= Data provided =
(** * The car-park collector: polling, retry and supervision

    A shallow embedding of [parking_collector.py] and the properties of
    its four layers: the fetcher ([fetch_parking_data]), the persister
    ([save_parking_data]), the poll cycle ([poll_all_facilities]) and the
    supervisor loop ([main]).

    Python code runs in a monad of world-passing computations that may
    raise.  The world holds what the program leaves behind: the
    chronological trace of its observable actions (log lines, HTTP
    requests, sleeps, connections) and the rows of the [parking_data]
    table.  What the program cannot decide itself (what the remote API
    answers, whether the operator presses Ctrl-C, whether the disk fails,
    what time it is) is read from an [environment] of oracles indexed by
    the instant, the number of actions performed so far.

    The last part covers the time axis of the dashboard
    ([visualize_parking.py]): the keys the readings are averaged under
    and the labels they are shown with. *)

From Stdlib Require Import ZArith QArith List String Bool Arith Lia
  DecimalString.
From Equations Require Import Equations.
Import ListNotations.

Set Warnings "-register-all".
Local Open Scope string_scope.
Local Open Scope list_scope.
Local Open Scope nat_scope.

(** ** Configuration constants (lines 23-36) *)

Definition POLL_INTERVAL_SECONDS : Q := 600.
Definition MAX_RETRIES : nat := 5.
Definition RATE_LIMIT_DELAY : Q := 1 # 2.
Definition MAX_CONSECUTIVE_FAILURES : nat := 3.
Definition RETRYABLE_STATUS_CODES : list Z := [500; 503]%Z.
Definition FATAL_STATUS_CODES : list Z := [401; 403; 404]%Z.

(** The list the repository ships with. *)
Definition FACILITIES_shipped : list Z := [29; 30; 31; 32]%Z.

(** [status_code in codes] on a list of integers. *)
Definition status_in (status_code : Z) (codes : list Z) : bool :=
  existsb (Z.eqb status_code) codes.

(** ** Python values and exceptions *)

(** What [json.loads] can return.  A dict is kept as an association list
    in insertion order; lookups take the first binding of a key.  A
    [PStr] holds text that has an encoding: a string with a lone surrogate,
    which [sqlite3] refuses with [UnicodeEncodeError], is not a [pyval]. *)
Inductive pyval : Type :=
| PNone
| PBool (b : bool)
| PInt (z : Z)
| PFloat (q : Q)
| PStr (s : string)
| PList (items : list pyval)
| PDict (items : list (string * pyval)).

(** The exceptions the collector can meet.  [KeyboardInterrupt] and
    [SystemExit] derive from [BaseException] only; all others derive from
    [Exception].  [Timeout] is a [RequestException] in Python; here
    [RequestException] stands for the ones that are not timeouts.
    [UnsupportedType] is the error of [sqlite3] for a parameter it has no
    conversion for: [sqlite3.InterfaceError] up to Python 3.10,
    [sqlite3.ProgrammingError] from Python 3.11 on.  Both derive from
    [sqlite3.Error], neither is an [IntegrityError], and no clause of the
    collector tells them apart. *)
Inductive exn : Type :=
| KeyboardInterrupt
| SystemExit (code : Z)
| Timeout
| RequestException
| JSONDecodeError
| TypeError
| AttributeError
| KeyError
| OverflowError
| IntegrityError
| OperationalError
| UnsupportedType.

= Your instructions =
The lines from the first of the entries through the line holding "supervisor loop ([main])." are to be restated word for word, and no others.

= Problem solution =
(** * The car-park collector: polling, retry and supervision

    A shallow embedding of [parking_collector.py] and the properties of
    its four layers: the fetcher ([fetch_parking_data]), the persister
    ([save_parking_data]), the poll cycle ([poll_all_facilities]) and the
    supervisor loop ([main]).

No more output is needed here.